I started playing lives after putting my daughter to sleep if she did! Sometimes with very little preparation time and last minute setlist changes, and the most remarkable thing happened, the turn-out and feedback was so great, especially among my compatriots for who it meant so much that we were going through the same struggle, apart but still on the same ground.. And as I played and sang so many of my hits and standards, I realized I was falling back in love with music that is simple, direct, and from the heart. Far away from the luxury of music studios and gear, I was confronted with my very own abilities, and yet challenged to produce a music that is relevant and emotionally driven. 

 

I started my career as a young girl, with no infrastructure, no budget, and no team, taking only my guitar and my voice onto any stage that would have me; when not doing that, I would be rehearsing in my stairwell, with its pleasant natural reverb, a sound which I have never succeeded to reproduce electronically. 

 

As I played my lives from the womb of my own childhood I began to feel more at home, in so many senses, than I have in a very long time with no clock ticking to pack up. After living on three continents, touring to dozens more, and recording three studio albums of increasing complexity, I was back with the basics, I was myself again, and nothing else. 

 

Encouraged by the feedback of my lives, I began allowing myself two to 3 hours per day to experiment and record, after making lunch for my father and my daughter, and morning homeschooling and parenting. Using the simplest and most improvised set up, I cleaned up the rooftop room from years of dust, cleared the desk from towers of old school manuals and settled by the 2 corner windows : We live on the outskirts of Tunis, on a hilltop, so my view is of the whole city, rolling into the sea. Green pine trees were abounding, the pink Bougainville was in full bloom, and the architecture of the city stretched out like a river of white cascading into the bluest of seas, the Mediterranean.  

 

This was my view as I recorded, a view which was matched in richness only by the sounds around me: 

 

At day, the birds, the singing of the shepherd and his sheep on the hills behind me, the punctual singing of the call to prayer sometimes I would get interrupted by the invitations from my neighbor to say yes to a plate of food from the nightly iftar or to give me a support shout out as she is hanging the laundry in her own rooftop.

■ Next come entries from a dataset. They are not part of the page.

(** [Math.round(x * 10) / 10]. *)
Definition oneDecimal64 (x : Q) : Q :=
  round64 (Math_round (round64 (x * 10)) / 10).

(** The report in closed form; [computeVitality64_inv] shows that it is the
    only report [computeVitality64] returns and
    [computeVitality64_reportOf64] that it is returned on counts. *)
Definition reportOf64 (m : RawMetrics) : VitalityReport := {|
  score := oneDecimal64 (score64 m);
  normalizedScore := oneDecimal64 (normalized64 m);
  state := resolveState (score64 m);
  breakdown := {|
    commitContribution := oneDecimal64 (commit64 m);
    prContribution := oneDecimal64 (pr64 m);
    stalePenalty := oneDecimal64 (stale64 m) |};
  stateConfig := STATE_CONFIGS (resolveState (score64 m));
  trend := trend64 m;
  healthPercentage := Math_round (health64 m) |}.

(** The position of a state in the vitality order
    dormant < recovering < stable < thriving < supernova. *)
Definition stateRank (s : VitalityState) : nat :=
  match s with
  | dormant => 0
  | recovering => 1
  | stable => 2
  | thriving => 3
  | supernova => 4
  end.

Definition state_le (s1 s2 : VitalityState) : Prop :=
  (stateRank s1 <= stateRank s2)%nat.

Definition state_lt (s1 s2 : VitalityState) : Prop :=
  (stateRank s1 < stateRank s2)%nat.

Definition allStates : list VitalityState :=
  [dormant; recovering; stable; thriving; supernova].

(** Counts as the callers pass them: non-negative integers. *)
Definition isCount (x : Q) : Prop := exists n : Z, (0 <= n)%Z /\ x == inject_Z n.

Definition integerCounts (m : RawMetrics) : Prop :=
  isCount (commits m) /\ isCount (prsMerged m) /\
  isCount (staleIssues m) /\ isCount (totalIssues m).

(** Counts in the range where the binary64 arithmetic of the engine stays
    close to the exact one: non-negative integers up to [2^40], about
    1.1e12. *)
Definition COUNT_LIMIT : Z := 2 ^ 40.

Definition isCount64 (x : Q) : Prop :=
  exists n : Z, (0 <= n <= COUNT_LIMIT)%Z /\ x == inject_Z n.

Definition counts64 (m : RawMetrics) : Prop :=
  isCount64 (commits m) /\ isCount64 (prsMerged m) /\
  isCount64 (staleIssues m) /\ isCount64 (totalIssues m).

(** A metrics record of integer counts. *)
Definition metricsOf (c p s t : Z) : RawMetrics := {|
  commits := inject_Z c;
  prsMerged := inject_Z p;
  staleIssues := inject_Z s;
  totalIssues := inject_Z t;
  totalStars := 0;
  totalForks := 0;
  contributors := 0;
  lastCommitDate := "2024-01-01T00:00:00.000Z" |}.

(** A report read field by field, numbers up to [==]. *)
Definition reportIs (r : VitalityReport) (sc ns : Q) (st : VitalityState)
    (cc pc sp : Q) (tr : Trend) (hp : Q) : Prop :=
  score r == sc /\ normalizedScore r == ns /\ state r = st /\
  commitContribution (breakdown r) == cc /\
  prContribution (breakdown r) == pc /\
  stalePenalty (breakdown r) == sp /\
  trend r = tr /\ healthPercentage r == hp /\
  stateConfig r = STATE_CONFIGS st.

at night the multitudes of cicadas and frogs echoing from the neighboring hills in a tight vocal competition balanced with millions of light dots from the city. 

 

Every day I retreated to the rooftop and indulged in the music that moves me.  Every day I recorded at least 2 songs, either my own take on covers, revisiting my first loves and decisive early inspirations, or exploring for the first time acoustic takes on some of my tunes.  

 

I recorded them each on very few takes and mostly 2 tracks: 1 for the guitar and voice an one for backing vocals.

 

I later sent them to a long-time collaborator Karim Attoumane who knows me well, for only the lightest of mixing. As time passed I realized I had accumulated a content that was intertwined and indivisible and I decided to share it as a double album with 2 parts: Day and Night.

 

For me The Tunis Diaries is an intimate record of how I passed a big portion of my confinement, which ended up being much deeper than I would have ever imagined and a unique journey with my dad and my daughter that taught me a lot about myself, family and giving.  It is also a tribute to my home city Tunis, that gave me so much and an effort to share back with her and with my fans, the sense of togetherness that they shared with me during those confusing and scary times  - which, alas, are still with us as I write this.